The impact of social signals on SEO has been a lively debate for years. In quick review: social signals are the activities found on social media posts, such as likes, comments, shares and emoticons. Those are obviously good news – it's a sign that people are interacting with your social post! But marketers want to know, "Do these signals also boost the SEO based on post content? Are we getting a better page ranking out of this?"
The argument is ongoing, and complex, which is why you hear a lot of different answers. While we've mentioned this issue previously, we thought it was time to go into Mythbuster mode and really dig down into question: What impact do social signals have on true SEO?
1. Marketers Don't Know for Certain
If you find someone that says they are absolutely sure social signals impact SEO and they give you a firm yes or no...then they are misinformed. Marketers don't know: We can't see the actual algorithm Google uses for social media crawlers, and frankly, even if we could we probably couldn't understand it. Google's algorithm is immensely complex, influenced from many different sources included AI projects, and very difficult to parse. Research into the end-effects of social activity are also fraught with problems (more on this later). So no, there's no clear answer – at least not with the information we currently have.
2. Google Has Said Both Yes and No
Google has been known for giving us useful information on their algorithm before. Surely they have something to say about social signals? Well, they have made statements in the past...that completely contradict each other. Here's a video from the Google developer Matt Cuts saying that social signals affect SEO. Here's another video from Matt Cuts about three years later, saying that social signals have no impact on SEO. Thanks, Google!
In their defense, the algorithms do change over time, and the impact social signals have may have shifted based on Google's goals. We just don't know. The point is, looking to Google for a firm answer here hasn't been very useful. Unless they make another, all-encompassing statement in the future, this isn't much help.
3. Backlinks Appear to Matter
You know what does appear to help? Backlinks. Google awards high-quality backlinks with better page rankings. And one place that backlinks come from is social media – especially posts that encourage sharing specific blog or site content. While it's not exactly direct, this is one concrete way that social activity really will impact SEO. So if you're looking for concrete evidence, work on getting those shares, because once a new link is created to your content, it has an effect.
4. Impact May Differ From Platform to Platform
There are some indications that social signals and their impact change between social media platforms. This makes sense – Google may well want to give YouTube signals more impact on their search engine, since it owns YouTube. Other signals from platforms may be too difficult to properly quantify, so they may not get as much attention. Don't expect the same effects from all platforms.
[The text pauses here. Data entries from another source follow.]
Definition with_completed (s : Store) (v : list OpDict) : Store :=
  {| pending := pending s; processing := processing s; completed := v;
     failed := failed s; dlq := dlq s; metrics := metrics s;
     buckets := buckets s |}.

Definition with_dlq (s : Store) (v : list OpDict) : Store :=
  {| pending := pending s; processing := processing s;
     completed := completed s; failed := failed s; dlq := v;
     metrics := metrics s; buckets := buckets s |}.

Definition with_metrics (s : Store) (v : gmap (Z * string) Z) : Store :=
  {| pending := pending s; processing := processing s;
     completed := completed s; failed := failed s; dlq := dlq s;
     metrics := v; buckets := buckets s |}.

Definition with_buckets (s : Store) (v : gmap string bucket_hash) : Store :=
  {| pending := pending s; processing := processing s;
     completed := completed s; failed := failed s; dlq := dlq s;
     metrics := metrics s; buckets := v |}.

Definition empty_store : Store :=
  {| pending := []; processing := []; completed := []; failed := [];
     dlq := []; metrics := ∅; buckets := ∅ |}.

(** [class SyncEngine] *)
Record t : Type := {
  redis : Store;
  rate_limiter : RateLimiterManager.t;
  schema_transformer : SchemaTransformer.t;
  providers : gmap string ProviderConfig;
}.

Definition with_redis (self : t) (s : Store) : t :=
  {| redis := s; rate_limiter := rate_limiter self;
     schema_transformer := schema_transformer self;
     providers := providers self |}.

(** [SyncEngine.__init__] *)
Definition __init__ {rt : Runtime} (redis_client : Store) : t :=
  {| redis := redis_client;
     rate_limiter := RateLimiterManager.__init__;
     schema_transformer := SchemaTransformer.__init__;
     providers := ∅ |}.

(** [add_provider] *)
Definition add_provider (self : t) (config : ProviderConfig) : t :=
  {| redis := redis self;
     rate_limiter :=
       RateLimiterManager.add_provider (rate_limiter self) (name config)
         (rate_limit_per_minute config) (burst_limit config);
     schema_transformer := schema_transformer self;
     providers := <[name config := config]> (providers self) |}.

(** [remove_provider] *)
Definition remove_provider (self : t) (provider_name : string) : t :=
  match providers self !! provider_name with
  | Some _ =>
      {| redis := redis self;
         rate_limiter :=
           RateLimiterManager.remove_provider (rate_limiter self) provider_name;
         schema_transformer := schema_transformer self;
         providers := delete provider_name (providers self) |}
  | None => self
  end.

(** [datetime.utcnow().strftime("%Y-%m-%d-%H")], as the index of the hour. *)
Definition current_hour (now : datetime) : Z := now / 3600000000.

(** [_update_metrics] *)
Definition _update_metrics (s : Store) (now : datetime) (metric_name : string)
    (v : Z) : Store :=
  with_metrics s (incrby (metrics s) (current_hour now, metric_name) v).

(** The [operation_data] dict that [submit_operation] serializes. *)
Definition operation_data_of (operation : SyncOperation) : OpDict :=
  {| d_id := id operation;
     d_operation := Models.operation operation;
     d_provider := provider operation;
     d_record_id := record_id operation;
     d_record_data := record_data operation;
     d_priority := priority operation;
     d_created_at := created_at operation;
     d_scheduled_at := scheduled_at operation;
     d_started_at := None; d_completed_at := None; d_response_data := None;
     d_external_id := VNone; d_error_message := None;
     d_retry_count := None |}.

(** [submit_operation], at the time [now] its metrics update reads. *)
Definition submit_operation (self : t) (operation : SyncOperation)
    (now : datetime) : result string * t :=
  match providers self !! provider operation with
  | None =>
      (raise ValueError ("Unknown provider: " +:+ provider operation), self)
  | Some _ =>
      let operation_data := operation_data_of operation in
      let s1 :=
        with_pending (redis self)
          (zadd (pending (redis self)) operation_data (priority operation)) in
      let s2 := _update_metrics s1 now "operations_submitted" 1 in
      (ret (id operation), with_redis self s2)
  end.

(** [status_mapping] of [_deserialize_sync_result] *)
Definition status_mapping : gmap string SyncStatus :=
  list_to_map
    [ (PENDING_QUEUE, PENDING);
      (PROCESSING_QUEUE, PROCESSING);
      (COMPLETED_QUEUE, COMPLETED);
      (FAILED_QUEUE, FAILED);
      (DLQ, FAILED) ].

(** [_deserialize_sync_result] *)
Definition _deserialize_sync_result (data : OpDict) (queue_name : string)
    : SyncResult :=
  {| operation_id := d_id data;
     status := default PENDING (status_mapping !! queue_name);
     sr_provider := d_provider data;
     external_id := d_external_id data;
     started_at := d_started_at data;
     completed_at := d_completed_at data;
     error_message := d_error_message data;
     retry_count := default 0%nat (d_retry_count data);
     response_data := d_response_data data |}.

(** The queues in the order [get_operation_status] reads them, each with
    its items ([ZRANGE] for the sorted sets, [LRANGE] for the lists). *)
Definition queues (s : Store) : list (string * list OpDict) :=
  [ (PENDING_QUEUE, zrange (pending s));
    (PROCESSING_QUEUE, zrange (processing s));
    (COMPLETED_QUEUE, lrange (completed s));
    (FAILED_QUEUE, lrange (failed s));
    (DLQ, lrange (dlq s)) ].

(** The two nested loops of [get_operation_status]: the first item, in the
    first queue, whose ["id"] is the one looked for. *)
Fixpoint scan_queues (operation_id : string)
    (qs : list (string * list OpDict)) : option SyncResult :=
  match qs with
  | [] => None
  | (queue_name, items) :: rest =>
      match List.find (fun data => String.eqb (d_id data) operation_id) items with
      | Some data => Some (_deserialize_sync_result data queue_name)
      | None => scan_queues operation_id rest
      end
  end.

(** [get_operation_status] *)
Definition get_operation_status (self : t) (operation_id : string)
    : option SyncResult :=
  scan_queues operation_id (queues (redis self)).

(** The readings of [datetime.utcnow()] during one worker iteration, by the
    statement that takes them. *)
Record Clock : Type := {
  now_gate : datetime;        (* [datetime.utcnow() < scheduled_time] *)
  now_started : datetime;     (* [operation_dict["started_at"]] *)
  now_completed : datetime;   (* [operation_dict["completed_at"]] *)
  now_retry : datetime;       (* [datetime.utcnow() + timedelta(...)] *)
  now_metrics : datetime;     (* [_update_metrics] *)
}.

(** The [kwargs] of [_process_operation]: a key is passed when its value
    is truthy. *)
Definition kwargs_of (operation_dict : OpDict) : kwargs :=
  {| kw_record_id :=
       match d_record_id operation_dict with
       | Some r => if String.eqb r "" then None else Some r
       | None => None
       end;
     kw_record_data := d_record_data operation_dict |}.
(** *** The ledger query *)
Lemma unreverted_iff ledger r :
  unreverted ledger r = true <-> l_migration_type r = "up" /\ ~ Aux.spec_has_down ledger r.
Proof.
  unfold unreverted, Aux.spec_has_down.
  rewrite andb_true_iff, String.eqb_eq, negb_true_iff, <- not_true_iff_false, existsb_exists.
  split; intros [H1 H2]; split; auto; intros (d & Hd & E); apply H2; exists d; split; auto.
  - destruct E as [E1 E2]; rewrite E1, E2, !String.eqb_refl; reflexivity.
  - apply andb_true_iff in E as [E1 E2]; apply String.eqb_eq in E1, E2; auto.
Qed.

Lemma row_ge_le r r' : row_ge r r' = true -> l_applied_at r' <= l_applied_at r.
Proof.
  unfold row_ge; rewrite orb_true_iff, andb_true_iff, Z.ltb_lt, Z.eqb_eq, Z.leb_le; lia.
Qed.

Lemma latest_query_spec ledger o : latest_query ledger o -> Aux.spec_latest_applied ledger o.
Proof.
  destruct o as [r|]; simpl.
  - intros (Hin & Hu & Hmax); apply unreverted_iff in Hu as [Hu Hd].
    repeat split; auto; intros r' Hr' Hu' Hd'; apply row_ge_le, Hmax; auto.
    apply unreverted_iff; auto.
  - intros H (r & Hin & Hu & Hd); specialize (H r Hin).
    rewrite <- not_true_iff_false in H; apply H, unreverted_iff; auto.
Qed.
End FilesFacts.

Module GetFilesFailure.
Import PyStr Migration Files FilesFacts Helpers.
Local Open Scope Z_scope.

(** C10: [get_files] fails exactly when some file the glob selects has a
    name that does not split on ['-'] into three parts whose first part
    [int()] accepts with a value [datetime.fromtimestamp] can represent; one
    such file makes the whole call fail, no file is skipped. *)
Theorem get_files_fails_iff (fs : folder) (up_only : bool) :
  (exists e, get_files fs up_only = Err e) <->
  exists n c, In (n, c) fs /\ glob_match up_only n = true /\
    ~ exists t i k z, split "-"%char n = [t; i; k] /\ py_int t = Some z /\ MIN_TS <= z <= MAX_TS.
Proof.
  unfold get_files; rewrite bind_err, map_result_err; split.
  - intros [(p & Hin & Hp)|(a & _ & e & He)]; [|discriminate].
    apply filter_In in Hin as [Hin Hg]; destruct p as [n c]; exists n, c.
    split; [exact Hin|split; [exact Hg|]].
    apply from_file_err, err_not_ok in Hp.
    intros (t & i & k & z & H1 & H2 & H3); apply Hp.
    exists (z, i, replace ".sql" "" k); apply parse_filename_ok; exists t, i, k, z; auto.
  - intros (n & c & Hin & Hg & Hn); left; exists (n, c); split.
    + apply filter_In; auto.
    + apply from_file_err, err_not_ok; intros (r & Hr).
      apply parse_filename_ok in Hr as (t & i & k & z & H1 & H2 & H3 & _).
      apply Hn; exists t, i, k, z; auto.
Qed.
(** X16. For an integer [partial_amt] from 0 to below 2^53 and training
    partitions of fewer than 2^53 rows, [error_partial] is the repeated
    holdout in which every trial fits on the first
    [int(len * (partial_amt / 10.0))] rows of its training partition, the
    quotient and the product being those of doubles; this index exists, is
    not negative, and is one below floor(len * partial_amt / 10) for 90
    rows and [partial_amt = 7].  With [partial_amt = 10], its default,
    [error_partial] returns what [error] returns. *)
Theorem error_partial_truncates clf (X : matrix) (y : labels) ntrials ts (w : world) :
  (∀ pa (n : nat),
     0 <= pa < 2 ^ 53 → Z.of_nat n < 2 ^ 53 →
     ∃ k, double_index n pa = Some k ∧ 0 <= k)
  ∧ (∀ pa,
       0 <= pa < 2 ^ 53 → small_partitions X y ts ntrials →
       error_partial clf X y (Some ntrials) (Some ts) (Some (Int pa)) w
       = error_on_first_rows clf X y ntrials ts pa w)
  ∧ double_index 90 7 = Some (90 * 7 / 10 - 1)
  ∧ (small_partitions X y ts ntrials →
     error_partial clf X y (Some ntrials) (Some ts) (Some (Int 10)) w
     = error clf X y (Some ntrials) (Some ts) w
     ∧ error_partial clf X y (Some ntrials) (Some ts) None w
       = error clf X y (Some ntrials) (Some ts) w).
Proof.
  split_and!.
  - intros pa n Hpa Hn. apply index_nonneg; [lia | done].
  - intros pa Hpa Hsmall. by apply error_partial_first_rows.
  - by vm_compute.
  - intros Hsmall. split; by apply error_partial_full.
Qed.

Lemma call_fit_mv clf X y st (w : world) :
  heap w !! clf = Some (MajorityVote st) →
  call_fit clf X y w = MajorityVoteClassifier.fit clf X y w.
Proof. intros Hl. unfold call_fit, mbind, M_bind. by rewrite (load_lookup _ _ _ Hl). Qed.

Lemma call_fit_rc clf X y st (w : world) :
  heap w !! clf = Some (Random st) →
  call_fit clf X y w = RandomClassifier.fit clf X y w.
Proof. intros Hl. unfold call_fit, mbind, M_bind. by rewrite (load_lookup _ _ _ Hl). Qed.

Lemma call_predict_mv clf X st (w : world) :
  heap w !! clf = Some (MajorityVote st) →
  call_predict clf X w = MajorityVoteClassifier.predict clf X w.
Proof. intros Hl. unfold call_predict, mbind, M_bind. by rewrite (load_lookup _ _ _ Hl). Qed.

Lemma call_predict_rc clf X st (w : world) :
  heap w !! clf = Some (Random st) →
  call_predict clf X w = RandomClassifier.predict clf X None w.
Proof. intros Hl. unfold call_predict, mbind, M_bind. by rewrite (load_lookup _ _ _ Hl). Qed.

Lemma score_fit_raises clf Xtr Xte ytr yte sums e (w w' : world) :
  call_fit clf Xtr ytr w = Raise e w' →
  score clf (Xtr, Xte, ytr, yte) sums w = Raise e w'.
Proof. intros Hf. unfold score. destruct sums. unfold mbind, M_bind. by rewrite Hf. Qed.


Lemma error_partial_first_trial_raises clf X y ntrials ts pa f e (w w' : world) :
  0 < ntrials →
  py_truediv pa (Float Float.lit_10_0) = Value f →
  error_partial_trial clf X y ts f 0 (Int 0, Int 0) w = Raise e w' →
  error_partial clf X y (Some ntrials) (Some ts) (Some pa) w = Raise e w'.
Proof.
  intros Hn Hf Ht. unfold error_partial.
  change (kwarg 100 (Some ntrials)) with ntrials.
  change (kwarg (Float Float.lit_0_2) (Some ts)) with ts.
  change (kwarg (Int 10) (Some pa)) with pa. rewrite Hf.
  destruct (range_cons ntrials Hn) as [l ->].
  cbn [for_in]. unfold mbind, M_bind. cbn [lift]. by rewrite Ht.
Qed.

Lemma mv_fit_empty clf X st (w : world) :
  heap w !! clf = Some (MajorityVote st) → call_fit clf X [] w = Raise IndexError w.
Proof. intros Hl. by rewrite (call_fit_mv _ _ _ _ _ Hl), (mv_fit_spec _ _ _ _ _ Hl). Qed.

Lemma rc_fit_empty clf X st (w : world) :
  heap w !! clf = Some (Random st) → call_fit clf X [] w = Raise ZeroDivisionError w.
Proof. intros Hl. by rewrite (call_fit_rc _ _ _ _ _ Hl), (rc_fit_spec _ _ _ _ _ Hl). Qed.

Lemma truncated_trial_raises clf X y ts f Xtr Xte ytr yte Xtr' e (w : world) :
  train_test_split X y ts 0 = inr (Xtr, Xte, ytr, yte) →
  truncate Xtr f = Value Xtr' → truncate ytr f = Value [] →
  call_fit clf Xtr' [] w = Raise e w →
  error_partial_trial clf X y ts f 0 (Int 0, Int 0) w = Raise e w.
Proof.
  intros Hs HX Hy Hf. rewrite error_partial_trial_score. unfold truncated_split.
  rewrite Hs. cbn [from_library mbind result_bind]. rewrite HX, Hy.
  cbn [mbind result_bind]. unfold mbind, M_bind. cbn [lift].
  by apply score_fit_raises.
Qed.

Lemma rc_call_predict clf X p (w : world) :
  heap w !! clf = Some (Random (Some p)) →
  ∃ w', heap w' = heap w
    ∧ call_predict clf X w =
        match random_labels p (length X) with
        | inl name => Raise (LibraryError name) w'
        | inr ys => Return ys w'
        end.
Proof.
  intros Hl. rewrite (call_predict_rc _ _ _ _ Hl), (rc_predict_spec _ _ _ _ _ Hl).
  unfold random_labels. change (kwarg 1234 None) with 1234.
  destruct (np_random_seed 1234) as [name|g]; [by exists w|].
  destruct (np_random_choice 2 (length X) _ g) as [name|[ys g']]; by eexists (World _ _).
Qed.

Lemma score_random clf parts sums st (w : world) :
  heap w !! clf = Some (Random st) →
  observe (score clf parts sums w) = random_score parts sums.
Proof.
  intros Hl. destruct parts as [[[Xtr Xte] ytr] yte], sums as [s1 s2].
  unfold score, random_score, mbind, M_bind, result_bind.
  rewrite (call_fit_rc _ _ _ _ _ Hl), (rc_fit_spec _ _ _ _ _ Hl).
  destruct (zero_share ytr) as [p|e]; [|done].
  destruct (rc_call_predict clf Xtr p (set_object clf (Random (Some p)) w))
    as (w1 & Hw1 & ->); [apply lookup_set_object|].
  destruct (random_labels p (length Xtr)) as [name|ptr]; [done|].
  destruct (rc_call_predict clf Xte p w1) as (w2 & Hw2 & ->);
    [rewrite Hw1; apply lookup_set_object|].
  destruct (random_labels p (length Xte)) as [name|pte]; [done|].
  cbn [from_library]. unfold lift.
  destruct (accuracy_score ytr ptr) as [name|a]; [done|]. cbn [from_library].
  destruct (match py_sub (Int 1) (Float a) with Value x => py_add s1 x | Error e => Error e end)
    as [s1'|e]; [|done].
  destruct (accuracy_score yte pte) as [name|b]; [done|]. cbn [from_library].
  by destruct (match py_sub (Int 1) (Float b) with Value x => py_add s2 x | Error e => Error e end)
    as [s2'|e].
Qed.

(** C10. [predict] of a random classifier called without a seed, as the
    evaluators call it, seeds numpy's generator with 1234: for a given
    [probabilities_] and number of rows it gives the same result whatever
    the state of the generator is, and what a trial of [error] yields for a
    random classifier is a function of the trial's partitions alone, the
    trial index entering through the split only. *)
Theorem random_predictions_use_seed_1234 clf (X X1 X2 : matrix) (y : labels) ts i j sums
    st1 st2 (w1 w2 : world) :
  heap w1 !! clf = Some (Random st1) →
  heap w2 !! clf = Some (Random st2) →
  train_test_split X y ts i = train_test_split X y ts j →
  length X1 = length X2 →
  (∀ self X0 w0,
     RandomClassifier.predict self X0 None w0 = RandomClassifier.predict self X0 (Some 1234) w0)
  ∧ call_predict clf X1 w1 = RandomClassifier.predict clf X1 (Some 1234) w1
  ∧ (st1 = st2 → observe (call_predict clf X1 w1) = observe (call_predict clf X2 w2))
  ∧ observe (error_trial clf X y ts i sums w1)
    = (parts ← from_library (train_test_split X y ts i); random_score parts sums)
  ∧ observe (error_trial clf X y ts i sums w1) = observe (error_trial clf X y ts j sums w2).
Proof.
  intros Hl1 Hl2 Hsplit Hlen.
  assert (Htrial : ∀ k st (w : world), heap w !! clf = Some (Random st) →
            observe (error_trial clf X y ts k sums w)
            = (parts ← from_library (train_test_split X y ts k); random_score parts sums)).
  { intros k st w Hl. rewrite error_trial_score. unfold mbind at 1. unfold M_bind.
    destruct (train_test_split X y ts k) as [name|parts]; [done|].
    cbn [lift from_library mbind result_bind]. by eapply score_random. }
  split_and!.
  - done.
  - by rewrite (call_predict_rc _ _ _ _ Hl1).
  - intros <-. rewrite (call_predict_rc _ _ _ _ Hl1), (call_predict_rc _ _ _ _ Hl2).
    destruct st1 as [p|].
    + rewrite (rc_predict_spec _ _ _ _ _ Hl1), (rc_predict_spec _ _ _ _ _ Hl2), Hlen.
      destruct (np_random_seed _) as [name|g]; [done|].
      by destruct (np_random_choice 2 (length X2) _ g) as [name|[ys g']].
    + by rewrite !rc_predict_fresh.
  - by eapply Htrial.
  - rewrite (Htrial i st1 w1 Hl1), (Htrial j st2 w2 Hl2). by rewrite Hsplit.
Qed.

End EvaluationFacts.

(** ** The script on examples *)

Section Examples.
Import Sample.

Lemma draws_labels size p0 : ∀ g,
  length (draws size p0 g).1 = size ∧ Forall (λ v, v = 0 ∨ v = 1) (draws size p0 g).1.
Proof.
  induction size as [|k IH]; intros g; [by split|].
  cbn [draws]. destruct (IH ((1103515245 * g + 12345) mod 2 ^ 31)) as [Hlen Hall].
  destruct (draws k p0 _) as [vs g'']. cbn [fst] in *. split; [by rewrite <- Hlen|].
  constructor; [|done]. destruct (SFltb _ _); auto.
Qed.

Lemma choice_labels n q g ys g' :
  np_random_choice 2 n q g = inr (ys, g') →
  length ys = n ∧ Forall (λ v, v = 0 ∨ v = 1) ys.
Proof.
  destruct q as [|p0 [|p1 [|]]]; try done. cbn. intros [= E].
  pose proof (draws_labels n p0 g) as Hd. by rewrite E in Hd.
Qed.

Lemma majority_vote_predicts_mode_witness :
  ∃ w',
    MajorityVoteClassifier.fit 1%positive X4 y4 w0 = Return 1%positive w'
    ∧ MajorityVoteClassifier.predict 1%positive X4 w' = Return (replicate (length X4) 1) w'.
Proof.
  apply (majority_vote_predicts_mode 1%positive X4 X4 y4 1 None w0).
  - reflexivity.
  - discriminate.
  - intros u Hu. unfold y4. rewrite !count_cons, !count_nil. repeat case_decide; lia.
Defined.

Lemma random_fit_probability_witness :
  RandomClassifier.fit 2%positive X4 [0; 0; 0; 1] w0
  = Return 2%positive
      (set_object 2%positive
         (Random (Some (Float.div (Float.of_Z (count 0 [0; 0; 0; 1]))
                                  (Float.add (Float.of_Z (count 0 [0; 0; 0; 1]))
                                             (Float.of_Z (count 1 [0; 0; 0; 1]))))))
         w0)
  ∧ RandomClassifier.fit 2%positive X4 [0; 0; 0; 1] w0
    = Return 2%positive (set_object 2%positive (Random (Some Float.three_quarters)) w0).
Proof.
  apply (random_fit_probability 2%positive X4 [0; 0; 0; 1] None w0).
  - reflexivity.
  - discriminate.
  - repeat first [apply List.Forall_nil | apply List.Forall_cons; [(by left) || (by right)|]].
  - reflexivity.
Defined.
(** One turn of the [while (toUpload.length)] loop: the [try] block, and the
    [catch] block that logs and goes on. *)
Definition uploadStep (env : Env) (file : File) (urls : gmap string string)
    : Async (gmap string string) :=
  tryCatch
    (link <- uploadFile env file ;; resolve (<[file_id file := link]> urls))
    (fun err => _ <- emit (ConsoleLog (displayName file) err) ;; resolve urls).

(** The loop itself. [stack] lists the files in the order [toUpload.pop()]
    hands them out, the last element of the array first. *)
Fixpoint uploadLoop (env : Env) (stack : list File) (urls : gmap string string)
    : Async (gmap string string) :=
  match stack with
  | [] => resolve urls
  | file :: rest =>
      urls' <- uploadStep env file urls ;;
      uploadLoop env rest urls'
  end.

Definition visibleMessages (env : Env) (thread : Thread) : list Message :=
  List.filter (fun m => negb (isHidden m)) (findAllMessages env (thread_id thread)).

(** [metadata.key || `${thread.id}-${Date.now()}`] *)
Definition keyFor (env : Env) (thread : Thread) (metadata : Metadata) : string :=
  if truthyStr (key metadata)
  then default "" (key metadata)
  else thread_id thread +:+ "-" +:+ pretty (now env).

(** [files.filter(f => !metadata.fileURLs[f.id])] *)
Definition toUploadOf (urls : gmap string string) (messages : list Message) : list File :=
  List.filter (fun f => negb (truthyStr (urls !! file_id f))) (flat_map files messages).

Definition documentOf (env : Env) (thread : Thread) (urls : gmap string string)
    (messages : list Message) : Document :=
  {| doc_thread := thread;
     sharedBy := identity env;
     doc_fileURLs := urls;
     doc_messages :=
       map (fun m => {| message_id := message_id m; version := version m;
                        body := removeQuotedHTML env (body m);
                        isHidden := isHidden m; files := files m |}) messages |}.

Definition syncThreadToWeb (env : Env) (thread : Thread) : Async unit :=
  let metadata := default emptyMetadata (metadataForPluginId thread) in
  let messages := visibleMessages env thread in
  let hash := combinedVersionHashOf messages in
  if decide (combinedVersionHash metadata = Some hash)
  then resolve tt
  else
    let key' := keyFor env thread metadata in
    let urls0 := default ∅ (fileURLs metadata) in
    let toUpload := toUploadOf urls0 messages in
    urls <- uploadLoop env (rev toUpload) urls0 ;;
    _ <- postAsync env (Some key') (ThreadJSON (documentOf env thread urls messages)) ;;
    queueTask {| model := thread;
                 value := {| shared := Some true;
                             key := Some key';
                             combinedVersionHash := Some hash;
                             fileURLs := Some urls |} |}.

Definition unsyncThread (env : Env) (thread : Thread) : Async unit :=
  let metadata := default emptyMetadata (metadataForPluginId thread) in
  _ <- postAsync env (key metadata) UnsharedJSON ;;
  queueTask {| model := thread;
               value := {| shared := Some false;
                           key := key metadata;
                           combinedVersionHash := None;
                           fileURLs := None |} |}.

(** ** Persisting the queued metadata *)

(** The thread with [metadata] stored as the plugin's value. *)
Definition withMetadata (thread : Thread) (metadata : Metadata) : Thread :=
  {| thread_id := thread_id thread;
     subject := subject thread;
     firstMessageTimestamp := firstMessageTimestamp thread;
     lastMessageSentTimestamp := lastMessageSentTimestamp thread;
     lastMessageReceivedTimestamp := lastMessageReceivedTimestamp thread;
     pluginMetadata := Some metadata |}.

(** Modelled from the spec: [SyncbackMetadataTask], run by the task queue
    outside the plugin, stores [value] as the plugin's metadata of the model
    it names. *)
Definition performTask (task : Task) (thread : Thread) : Thread :=
  if decide (thread_id (model task) = thread_id thread)
  then withMetadata thread (value task)
  else thread.

Definition persistEffect (thread : Thread) (e : Effect) : Thread :=
  match e with
  | QueueTask task => performTask task thread
  | _ => thread
  end.

(** The thread as stored once every task queued in [trace] has run. *)
Definition persist (trace : list Effect) (thread : Thread) : Thread :=
  fold_left persistEffect trace thread.

(** A run of the engine on one thread: each call is made on the thread as
    stored after the calls before it. *)
Inductive Op : Type :=
  | Publish (env : Env)
  | Unpublish (env : Env).

Definition perform (op : Op) (thread : Thread) : Async unit :=
  match op with
  | Publish env => syncThreadToWeb env thread
  | Unpublish env => unsyncThread env thread
  end.

Definition step (thread : Thread) (op : Op) : Thread :=
  persist (fst (perform op thread)) thread.

Definition run (ops : list Op) (thread : Thread) : Thread :=
  fold_left step ops thread.

(** Observations on a trace. *)
Definition isSnapshotWrite (e : Effect) : bool :=
  match e with
  | PostStaticAsset _ (ThreadJSON _) (Some _) => true
  | _ => false
  end.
5. The "Expertise" Factor Clouds Research
As you can imagine, there has been a lot of research into social signals. And most of that research agrees: There appears to be some correlation. But of course, correlation doesn't mean causation, and there's a huge hole with this correlation finding – the expertise factor. In other words, brands that do great on creating posts and encouraging social signals are also the brands that do great when it comes to keywords, tags, and other SEO tactics. So if their page rankings look better, it's because they know what they are doing. The impact of social signals is impossible to single out from the general expertise of the brands involved. The lesson: Be good at what you do.
6. The Greatest Impact May Be Through the "Signal Funnel"
The signal funnel is a term we created to talk about how social media posts get conversions. You see, most useful conversions don't start with an instant bounce over to your CTA web page. They start with a like. Or maybe a comment or question. If the piece really resonates, it may progress to a share or an ongoing conversation. Eventually, that signal funnel will lead prospects to your site or form, increasing your traffic and encouraging further interaction – and that's where the real results come from. So think of signals as part of a funnel that leads to high page rankings and more actions: Just because they're at the beginning of the funnel doesn't make them worthless. On the contrary – prospects have to start somewhere!